Department of Pediatrics, University of Michigan, Ann Arbor, Michigan, USA.
Kidney Int. 2011 Dec;80(11):1239-45. doi: 10.1038/ki.2011.284. Epub 2011 Aug 24.
Nephronophthisis (NPHP), an autosomal recessive cystic kidney disease, is the most frequent genetic cause for end-stage renal failure in the first three decades of life. Mutations in 13 genes (NPHP1-NPHP11, AHI1, and CC2D2A) cause NPHP with ubiquitous expression of the corresponding proteins consistent with the multiorgan involvement of NPHP-related diseases. The genotype-phenotype correlation in these ciliopathies can be explained by gene locus heterogeneity, allelism, and the impact of modifier genes. In some NPHP-related ciliopathies, the nature of the recessive mutations determines disease severity. In order to define the genotype-phenotype correlation more clearly, we evaluated a worldwide cohort of 440 patients from 365 families with NPHP-related ciliopathies, in whom both disease-causing alleles were identified. The phenotypes were ranked in the order of severity from degenerative to degenerative/dysplastic to dysplastic.

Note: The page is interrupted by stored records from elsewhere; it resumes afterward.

(** *** [trim] *)

Lemma trimStart_spec (s : jsstring) :
  exists a, s = a ++ trimStart s /\ forallb is_space a = true
            /\ match trimStart s with x :: _ => is_space x = false | [] => True end.
Proof.
  induction s as [|c s (a & Hs & Ha & Hh)]; [by exists []|].
  simpl. destruct (is_space c) eqn:E.
  - exists (c :: a). split_and!; [simpl; f_equal; exact Hs | by simpl; rewrite E | done].
  - by exists [].
Qed.

Lemma trimStart_id (s : jsstring) :
  match s with x :: _ => is_space x = false | [] => True end -> trimStart s = s.
Proof. destruct s as [|x s]; simpl; [done|]. by intros ->. Qed.

(** [trim] takes whitespace off both ends and leaves none there. *)
Lemma trim_spec (s : jsstring) :
  exists a b, s = a ++ trim s ++ b
              /\ forallb is_space a = true /\ forallb is_space b = true
              /\ trimmed (trim s) = true.
Proof.
  unfold trim, trimEnd.
  destruct (trimStart_spec s) as (a & Hs & Ha & Hh).
  destruct (trimStart_spec (reverse (trimStart s))) as (b & Hr & Hb & Hl).
  set (u := trimStart s) in *. set (w := trimStart (reverse u)) in *.
  assert (Hu : u = reverse w ++ reverse b).
  { rewrite <- reverse_app, <- Hr. by rewrite reverse_involutive. }
  exists a, (reverse b). split_and!.
  - by rewrite <- Hu.
  - done.
  - apply forallb_forall. intros x Hx%list_elem_of_In. rewrite elem_of_reverse in Hx.
    rewrite forallb_forall in Hb. apply Hb. exact (proj1 (list_elem_of_In _ _) Hx).
  - unfold trimmed. rewrite last_reverse. apply andb_true_iff. split.
    + destruct (reverse w) as [|x t] eqn:Ew; [done|]. simpl.
      rewrite Hu in Hh. simpl in Hh. by rewrite Hh.
    + destruct w as [|x t]; [done|]. simpl. by rewrite Hl.
Qed.

Lemma trim_id (t : jsstring) : trimmed t = true -> trim t = t.
Proof.
  unfold trimmed, trim, trimEnd. intros [Hh Hl]%andb_true_iff.
  rewrite (trimStart_id t).
  - rewrite trimStart_id; [apply reverse_involutive|].
    destruct (reverse t) as [|x r] eqn:E; [done|].
    rewrite <- head_reverse, E in Hl. simpl in Hl. by apply negb_true_iff.
  - destruct t as [|x t']; [done|]. simpl in Hh. by apply negb_true_iff.
Qed.
(** * Authorization-and-audit core of the user-management API

    A shallow embedding of the permission evaluator ([utils/rbac.js]), the
    credential issuer ([utils/jwt.js]), the audit interceptor
    ([middleware/audit.js]), the role service ([services/roleService.js])
    and the session lifecycle manager ([services/authService.js]), followed
    by the properties of these components.

    Conventions of the embedding:
    - a JavaScript function that may throw returns an [outcome];
    - MongoDB collections are finite maps from document ids to documents;
    - calls to the diagnostic [logger] are not part of the model;
    - strings reach the store as they are given: the schema setters
      ([trim], [lowercase]) are not modelled;
    - [jsonwebtoken] and [bcryptjs] are an interface ([Crypto]). *)

From Stdlib Require Import ZArith Ascii String List Lia Bool.
From stdpp Require Import base option gmap strings list fin_maps pretty.

Local Open Scope string_scope.
Local Open Scope Z_scope.

(* ===================================================================== *)
(** * Part I: the model *)
(* ===================================================================== *)

(** ** JavaScript values, strings and exceptions *)
Module JS.

Inductive exn : Type :=
| TypeError
| RangeError
| Error (message : string).

Inductive outcome (A : Type) : Type :=
| Ret (a : A)
| Throw (e : exn).
Arguments Ret {A} a.
Arguments Throw {A} e.

Definition bind {A B : Type} (m : outcome A) (k : A -> outcome B) : outcome B :=
  match m with
  | Ret a => k a
  | Throw e => Throw e
  end.

(** Primitive values that can reach the evaluator as an argument. *)
Inductive jsval : Type :=
| JsUndefined
| JsNull
| JsBool (b : bool)
| JsNumber (n : Z)
| JsString (s : string).

(** [String(v)], the conversion used by [v + ':self']. *)
Definition ToString (v : jsval) : string :=
  match v with
  | JsUndefined => "undefined"
  | JsNull => "null"
  | JsBool true => "true"
  | JsBool false => "false"
  | JsNumber n => pretty n
  | JsString s => s
  end.

(** [v.toString()]: a property access on [undefined] or [null] throws. *)
Definition toString (v : jsval) : outcome string :=
  match v with
  | JsUndefined | JsNull => Throw TypeError
  | _ => Ret (ToString v)
  end.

A genotype of two null alleles caused a range of phenotypes, with an increasing order of severity of NPHP1, NPHP3, NPHP4, NPHP5, NPHP2, NPHP10, NPHP6, to AHI1. Only NPHP6 showed allelic influences on the phenotypes; the presence of two null mutations caused dysplastic phenotypes, whereas at least one missense allele rescued it to a milder degenerative phenotype. We also found nine novel mutations in the NPHP genes. Thus, our studies have important implications for genetic counseling and planning of renal replacement therapy.

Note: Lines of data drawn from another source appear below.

Lemma run_states_are_well_formed_witness :
  (__init__ sample_learner (Some 2) false false
   = Ok (fresh_recorder sample_learner (Some 2) false false)
   /\ do_calls sample_format_time
        (on_train_begin (fresh_recorder sample_learner (Some 2) false false)
           [] [match_rate] 1)
        (epoch_with_metric 0 ++ [Plot])
      = Ok state_after_plot)
  /\ cap_ok state_after_plot /\ fig_ok state_after_plot
  /\ exists r', run state_after_plot = Some r'.
Proof.
  assert (H : do_calls sample_format_time
                (on_train_begin (fresh_recorder sample_learner (Some 2) false false)
                   [] [match_rate] 1)
                (epoch_with_metric 0 ++ [Plot])
              = Ok state_after_plot) by (vm_compute; reflexivity).
  split; [split; [reflexivity | exact H] |].
  exact (run_states_are_well_formed sample_format_time sample_learner (Some 2)
           false false
           (fresh_recorder sample_learner (Some 2) false false) state_after_plot
           [] [match_rate] 1 (epoch_with_metric 0 ++ [Plot]) eq_refl H).
Defined.

Lemma train_begin_starts_afresh_witness :
  (epochs_ended [OnEpochBegin 0; OnBatchEnd true 0 labels_a preds_a] = 0%nat
   /\ do_calls sample_format_time
        (on_train_begin state_after_plot [] [match_rate] 1)
        [OnEpochBegin 0; OnBatchEnd true 0 labels_a preds_a]
      = Ok (after_calls (on_train_begin state_after_plot [] [match_rate] 1)
              [OnEpochBegin 0; OnBatchEnd true 0 labels_a preds_a]))
  /\ plot (after_calls (on_train_begin state_after_plot [] [match_rate] 1)
             [OnEpochBegin 0; OnBatchEnd true 0 labels_a preds_a])
     = Raise (ValueError "No records to plot.")
  /\ last_train_metrics
       (after_calls (on_train_begin state_after_plot [] [match_rate] 1)
          [OnEpochBegin 0; OnBatchEnd true 0 labels_a preds_a])
     = Raise IndexError
  /\ plot state_after_plot = Ok state_after_plot.
Proof.
  assert (H : do_calls sample_format_time
                (on_train_begin state_after_plot [] [match_rate] 1)
                [OnEpochBegin 0; OnBatchEnd true 0 labels_a preds_a]
              = Ok (after_calls (on_train_begin state_after_plot [] [match_rate] 1)
                      [OnEpochBegin 0; OnBatchEnd true 0 labels_a preds_a]))
    by (vm_compute; reflexivity).
  split; [split; [reflexivity | exact H] |].
  destruct (proj1 (train_begin_starts_afresh sample_format_time state_after_plot
                     [] [match_rate] 1)
              [OnEpochBegin 0; OnBatchEnd true 0 labels_a preds_a] _
              eq_refl H) as (_ & Hp & Ht & _).
  split; [exact Hp |]. split; [exact Ht |]. vm_compute. reflexivity.
Defined.
(* ===== verification/_CoqProject ===== *)
-Q . S2P
Prelude.v
PyStr.v
Digits.v
NumModel.v
Binary64.v
Rounding.v
Reparse.v
Rescale.v
Patch.v
Driver.v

肾单位肾痨病(NPHP),一种常染色体隐性遗传的囊性肾病,是导致生命最初三十年终末期肾衰竭的最常见遗传原因。13 个基因(NPHP1-NPHP11、AHI1 和 CC2D2A)的突变导致 NPHP,相应蛋白广泛表达,与 NPHP 相关疾病的多器官受累一致。这些纤毛病变中的基因型-表型相关性可以用基因座异质性、等位基因、以及修饰基因的影响来解释。在一些 NPHP 相关纤毛病变中,隐性突变的性质决定了疾病的严重程度。为了更清楚地定义基因型-表型相关性,我们评估了来自 365 个 NPHP 相关纤毛病变家系的 440 名患者的全球队列,其中确定了两个致病等位基因。表型按从退行性到退行性/发育不良到发育不良的严重程度排序。两个无效等位基因的基因型导致一系列表型,严重程度从 NPHP1、NPHP3、NPHP4、NPHP5、NPHP2、NPHP10、NPHP6 逐渐增加,直到 AHI1。只有 NPHP6 的表型存在等位基因影响;两个无效突变的存在导致发育不良表型,而至少一个错义等位基因将其挽救为更温和的退行性表型。我们还在 NPHP 基因中发现了九个新突变。因此,我们的研究对遗传咨询和肾脏替代治疗计划具有重要意义。